A physician-directed intervention: teaching and measuring better informed consent.

作者信息

Yap Tsiao Yi, Yamokoski Amy, Noll Robert, Drotar Dennis, Zyzanski Steve, Kodish Eric D

机构信息

Children's Hospital Cleveland Clinic, Cleveland, Ohio 44195, USA.

出版信息

Acad Med. 2009 Aug;84(8):1036-42. doi: 10.1097/ACM.0b013e3181acfbcd.
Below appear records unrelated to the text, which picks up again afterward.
(* ===== verification/KernelInv.v ===== *)
(** The invariant of the kernel machine, and the lemmas that say which changes
    of the state keep it.  [Core] speaks about everything but the running
    thread, so that it also holds inside [schedule], where no thread runs;
    [Inv] adds the facts about the running thread. *)
From S2P Require Import Prelude ListSpec FixedPoint Kstate Interrupt Thread Synch Timer Machine.
Local Open Scope Z_scope.

(** ** Counting over the threads *)

Definition total (f : thread → Z) (m : gmap loc thread) : Z :=
  map_fold (λ _ th n, f th + n) 0 m.

Section total.
Implicit Types (f g : thread → Z) (m : gmap loc thread) (t : loc) (th : thread).

Lemma total_insert_new f m t th : m !! t = None → total f (<[t := th]> m) = f th + total f m.
Proof.
  intros. unfold total. rewrite (map_fold_insert_L _ _ t th m); [done | | done].
  intros. lia.
Qed.

Lemma total_delete f m t th : m !! t = Some th → total f (delete t m) = total f m - f th.
Proof.
  intros H. rewrite <-(insert_delete_id m t th H) at 2.
  rewrite total_insert_new by (by rewrite lookup_delete_eq). lia.
Qed.

Lemma total_insert f m t th th' :
  m !! t = Some th → total f (<[t := th']> m) = total f m - f th + f th'.
Proof.
  intros H. rewrite <-insert_delete_eq, total_insert_new by (by rewrite lookup_delete_eq).
  rewrite (total_delete f m t th H). lia.
Qed.

Lemma total_0 f m : (∀ t th, m !! t = Some th → f th = 0) → total f m = 0.
Proof.
  induction m as [|t th m Hm IH] using map_ind; [done |]. intros H.
  rewrite total_insert_new by done. rewrite (H t th), IH; [done | | by rewrite lookup_insert_eq].
  intros t' th' Ht'. apply (H t'). rewrite lookup_insert_ne; [done | congruence].
Qed.

Lemma total_nonneg f m : (∀ th, 0 ≤ f th) → 0 ≤ total f m.
Proof.
  intros Hf. induction m as [|t th m Hm IH] using map_ind; [done |].
  rewrite total_insert_new by done. pose proof (Hf th). lia.
Qed.

Lemma total_ge f m t th : (∀ th, 0 ≤ f th) → m !! t = Some th → f th ≤ total f m.
Proof.
  intros Hf H. pose proof (total_delete f m t th H). pose proof (total_nonneg f (delete t m) Hf).
  lia.
Qed.

End total.

(** ** Stacks *)

(** The frames that [schedule] returns to. *)
Definition resume_top (fs : list frame) : bool :=
  match fs with (KIntrSetLevel _ | KSemaLoop _ _ | KHlt | KKernelThread) :: _ => true | _ => false end.

(** The frames of threads that run their creator's code. *)
Definition client_frame (f : frame) : bool :=
  match f with
  | KStartWait _ | KThreadStart _ _ | KIdle _ | KIdleLoop | KHlt | KHalted
  | KCreateInherit _ (FIdle _) => false
  | _ => true
  end.

(** The stack of the idle thread: its loop, under the calls it makes. *)
Fixpoint idle_stack (fs : list frame) : bool :=
  match fs with
  | [KIdleLoop] | [KHlt] | [KHalted] => true
  | (KSemaUp _ | KCheckPreempt | KYield | KIntrSetLevel _ | KIret) :: r => idle_stack r
  | _ => false
  end.

(** The stack of the idle thread before it has declared itself. *)
Fixpoint boot_stack (fs : list frame) : bool :=
  match fs with
  | [KIdle _] => true
  | (KKernelThread | KIntrSetLevel _ | KIret) :: r => boot_stack r
  | _ => false
  end.

(** A frame that [schedule] returns to, or a halt, is always on top. *)
Definition under (f : frame) : bool :=
  match f with KIntrSetLevel _ | KSemaLoop _ _ | KHlt | KKernelThread | KHalted => false | _ => true end.

Definition under_ok (fs : list frame) : Prop :=
  match fs with [] => True | _ :: r => Forall (λ f, under f = true) r end.

(** The thread being created, if any: [create_stack t b fs] holds when [fs]
    is inside a [thread_create] of [t], with [b] when the stack of [t] is
    built. *)
Definition create_frame (f : frame) : option loc :=
  match f with
  | KAllocTid t | KTakeTid t | KSetTid t _ | KCreateInherit t _ | KCreateUnblock t => Some t
  | _ => None
  end.

Fixpoint create_stack (t : loc) (b : bool) (fs : list frame) : Prop :=
  match fs with
  | [] => False
  | KCreateInherit t' _ :: r => t' = t ∧ b = false ∧ r = []
  | KCreateUnblock t' :: r => t' = t ∧ b = true ∧ r = []
  | (KAllocTid t' | KTakeTid t' | KSetTid t' _) :: r => t' = t ∧ create_stack t b r
  | _ :: r => create_stack t b r
  end.

Definition plain_stack (fs : list frame) : Prop := Forall (λ f, create_frame f = None) fs.

(** The frames that stand for having taken the semaphore of lock [l]: the
    value 1 of the semaphore, the holder, and these frames make one token. *)
Definition owns_frame (l : loc) (f : frame) : Z :=
  match f with
  | KSetHolder l' => if decide (l = l') then 1 else 0
  | KSemaUp r => if decide (r = LockSema l) then 1 else 0
  | _ => 0
  end.

(** A [lock_acquire] that waits in [sema_down] has its [KSetHolder] below, and
    owns nothing yet. *)
Fixpoint owned (l : loc) (fs : list frame) : Z :=
  match fs with
  | [] => 0
  | KSemaLoop (LockSema _) _ :: r => match r with [] => 0 | _ :: r' => owned l r' end
  | f :: r => owns_frame l f + owned l r
  end.

(** The lock assertions ahead on a stack pass, given the locks held now. *)
Fixpoint locks_ok (held : loc → Prop) (fs : list frame) : Prop :=
  match fs with
  | [] => ¬ held tid_lock
  | KSetHolder l :: r | KLockAcquire l :: r => ¬ held l ∧ locks_ok (λ l', l' = l ∨ held l') r
  | KTakeTid _ :: r => held tid_lock ∧ locks_ok (λ l', l' ≠ tid_lock ∧ held l') r
  | KAllocTid _ :: r => ¬ held tid_lock ∧ locks_ok held r
  | KBroadcast _ l :: r => held l ∧ l ≠ tid_lock ∧ locks_ok held r
  | KSemaLoop (LockSema l) _ :: r => (∃ r', r = KSetHolder l :: r') ∧ locks_ok held r
  | KSemaDown (LockSema _) :: _ => False
  | _ :: r => locks_ok held r
  end.

Definition holder_is (s : kstate) (t : loc) (l : loc) : Prop := locks s !! l = Some (Some t).

(** The objects a frame of thread [t] refers to exist. *)
Definition refs_ok (s : kstate) (t : loc) (f : frame) : Prop :=
  match f with
  | KSemaLoop r _ | KSemaDown r =>
      is_Some (semas s !! r) ∧ match r with WaiterSema t' => t' = t | _ => True end
  | KSemaUp r => is_Some (semas s !! r)
  | KSetHolder l | KLockAcquire l => is_Some (locks s !! l)
  | KBroadcast c l => is_Some (conds s !! c) ∧ is_Some (locks s !! l)
  | KIdle r => is_Some (semas s !! r) ∧ match r with SemaAt _ => True | _ => False end
  | _ => True
  end.

(** A thread that will retry [sema_down (r)] when it runs. *)
Definition awake (r : sema_ref) (th : thread) : Z :=
  match status th, stack th with
  | THREAD_BLOCKED, _ => 0
  | _, KSemaLoop r' _ :: _ => if decide (r' = r) then 1 else 0
  | _, _ => 0
  end.

Definition holder_count (h : option loc) : Z := match h with Some _ => 1 | None => 0 end.

(** ** The invariant *)

(** Why a blocked thread is blocked. *)
Definition blocked_ok (s : kstate) (t : loc) : Prop :=
  t ∈ Sleep_list s ∨ (∃ r x, semas s !! r = Some x ∧ t ∈ waiters x) ∨ idle_thread s = Some t ∨
  (∃ c th b, threads s !! c = Some th ∧ create_stack t b (stack th)).

Record Core (s : kstate) : Prop := {
  c_ready : ∀ t, t ∈ ready_list s → ∃ th, threads s !! t = Some th ∧ status th = THREAD_READY ∧
    idle_thread s ≠ Some t;
  c_ready_nodup : NoDup (ready_list s);
  c_ready_all : ∀ t th, threads s !! t = Some th → status th = THREAD_READY →
    resume_top (stack th) = true ∧ (t ∈ ready_list s ∨ idle_thread s = Some t);
  c_sleep : ∀ t, t ∈ Sleep_list s → ∃ th o r, threads s !! t = Some th ∧
    status th = THREAD_BLOCKED ∧ stack th = KIntrSetLevel o :: r ∧ t ≠ idle_page;
  c_sleep_nodup : NoDup (Sleep_list s);
  c_wait : ∀ r x t, semas s !! r = Some x → t ∈ waiters x → ∃ th o fs,
    threads s !! t = Some th ∧ status th = THREAD_BLOCKED ∧ stack th = KSemaLoop r o :: fs;
  c_wait_nodup : ∀ r x, semas s !! r = Some x → NoDup (waiters x) ∧ 0 ≤ value x < 4294967296;
  c_awake : ∀ r x, semas s !! r = Some x → waiters x ≠ [] → value x ≤ total (awake r) (threads s);
  c_blocked : ∀ t th, threads s !! t = Some th → status th = THREAD_BLOCKED → blocked_ok s t;
  c_ready_sorted : StronglySorted (le_of (thread_priority_greater s)) (ready_list s);
  c_sleep_sorted : StronglySorted (le_of (wakeup_tick_less s)) (Sleep_list s);
  c_wait_sorted : thread_mlfqs s = false → ∀ r x, semas s !! r = Some x →
    StronglySorted (le_of (thread_priority_greater s)) (waiters x);
  c_all : ∀ t, t ∈ all_list s ↔ ∃ th, threads s !! t = Some th ∧ status th ≠ THREAD_DYING;
  c_all_nodup : NoDup (all_list s);
  c_dying : ∀ t th, threads s !! t = Some th → status th = THREAD_DYING →
    stack th = [] ∧ t ≠ idle_page ∧ (t = initial_thread s ∨ t = running s);
  c_idle : ∃ th, threads s !! idle_page = Some th ∧
    match idle_thread s with
    | Some i => i = idle_page ∧ idle_stack (stack th) = true ∧
                (status th = THREAD_BLOCKED → resume_top (stack th) = true)
    | None => boot_stack (stack th) = true
    end;
  c_client : ∀ t th, t ≠ idle_page → threads s !! t = Some th →
    Forall (λ f, client_frame f = true) (stack th);
  c_create : ∀ c th t b, threads s !! c = Some th → create_stack t b (stack th) →
    t ≠ idle_page ∧ ∃ th', threads s !! t = Some th' ∧ status th' = THREAD_BLOCKED ∧
      (stack th' = [KKernelThread] ∨ (b = false ∧ stack th' = []));
  c_plain : ∀ c th, threads s !! c = Some th →
    plain_stack (stack th) ∨ ∃ t b, create_stack t b (stack th);
  c_create_one : ∀ c1 c2 th1 th2 t b1 b2, threads s !! c1 = Some th1 → threads s !! c2 = Some th2 →
    create_stack t b1 (stack th1) → create_stack t b2 (stack th2) → c1 = c2;
  c_locks : ∀ l h, locks s !! l = Some h → ∃ x, semas s !! LockSema l = Some x ∧
    value x + holder_count h + total (λ th, owned l (stack th)) (threads s) = 1;
  c_lock_semas : ∀ l, is_Some (semas s !! LockSema l) → is_Some (locks s !! l);
  c_tid_lock : ∃ h, locks s !! tid_lock = Some h ∧ ∀ t, h = Some t → is_Some (threads s !! t);
  c_locks_ok : ∀ t th, threads s !! t = Some th → locks_ok (holder_is s t) (stack th);
  c_refs : ∀ t th, threads s !! t = Some th → Forall (refs_ok s t) (stack th);
  c_conds : ∀ c w t, conds s !! c = Some w → t ∈ w → is_Some (semas s !! WaiterSema t);
  c_under : ∀ t th, threads s !! t = Some th → under_ok (stack th);
  c_page : ∀ t th, threads s !! t = Some th → (t ≤ RAM_PAGES)%positive;
  c_load : 0 ≤ load_avg s ≤ 268435456
}.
DOI:10.1097/ACM.0b013e3181acfbcd
PMID:19638769
Abstract

PURPOSE

To improve physician communication with parents using a physician-directed intervention (PDI), emphasizing a sequenced approach to the informed consent conference (ICC) for childhood leukemia clinical trials in which physicians discuss diagnosis, prognosis, and treatment prior to the offer of a clinical trial.

METHOD

Physicians and fellows at the Children's Hospital of Philadelphia and Children's National Medical Center were recruited to participate in Informed Consent Seminars and subsequent half-day booster sessions. Training was followed by a multisite study of informed consent communication. Real-life ICCs were observed and audiotaped, and parents were interviewed after the ICC to ascertain their understanding. Data from the ICC and interview were then coded and analyzed. Trained physician performances were compared with untrained physicians (controls) at two other research sites. Data were collected from 2003 to 2007 at PDI sites and control sites for comparison.

RESULTS

A total of 102 cases were included for initial analyses, with 60 cases from the PDI sites and 42 control cases. Fifty-nine cases were included in the final analysis. Findings revealed that trained physicians followed the sequenced approach more often when compared with controls. Similarly, physicians at the PDI sites tended to elicit parental questions and understanding in an open-ended way and clarify parents' questions more frequently than physicians at the control sites.

CONCLUSIONS

Academic physicians who are involved in the current transformation of clinical research should be trained to conduct effective ICCs. The "see one, do one, teach one" approach is no longer adequate for informed consent.

摘要

目的

通过一种由医生主导的干预措施(PDI)来改善医生与家长之间的沟通,该措施强调采用循序渐进的方法进行儿童白血病临床试验的知情同意会议(ICC),即医生在提出临床试验之前先讨论诊断、预后和治疗情况。

方法

招募了费城儿童医院和儿童国家医疗中心的医生及研究员参加知情同意研讨会及随后的半天强化培训课程。培训之后进行了一项关于知情同意沟通的多中心研究。观察并录制了实际的ICC过程,在ICC结束后对家长进行访谈以确定他们的理解程度。然后对ICC和访谈的数据进行编码和分析。将经过培训的医生的表现与另外两个研究地点未受过培训的医生(对照组)进行比较。在2003年至2007年期间从PDI地点和对照地点收集数据进行比较。

结果

共纳入102例进行初步分析,其中60例来自PDI地点,42例为对照病例。最终分析纳入59例。结果显示,与对照组相比,经过培训的医生更常采用循序渐进的方法。同样,PDI地点医生比对照地点医生更倾向于以开放式方式引出家长的问题并了解情况,且更频繁地澄清家长的问题。

结论

参与当前临床研究变革的学术医生应接受培训以进行有效的ICC。“看一个,做一个,教一个”的方法在知情同意方面已不再适用。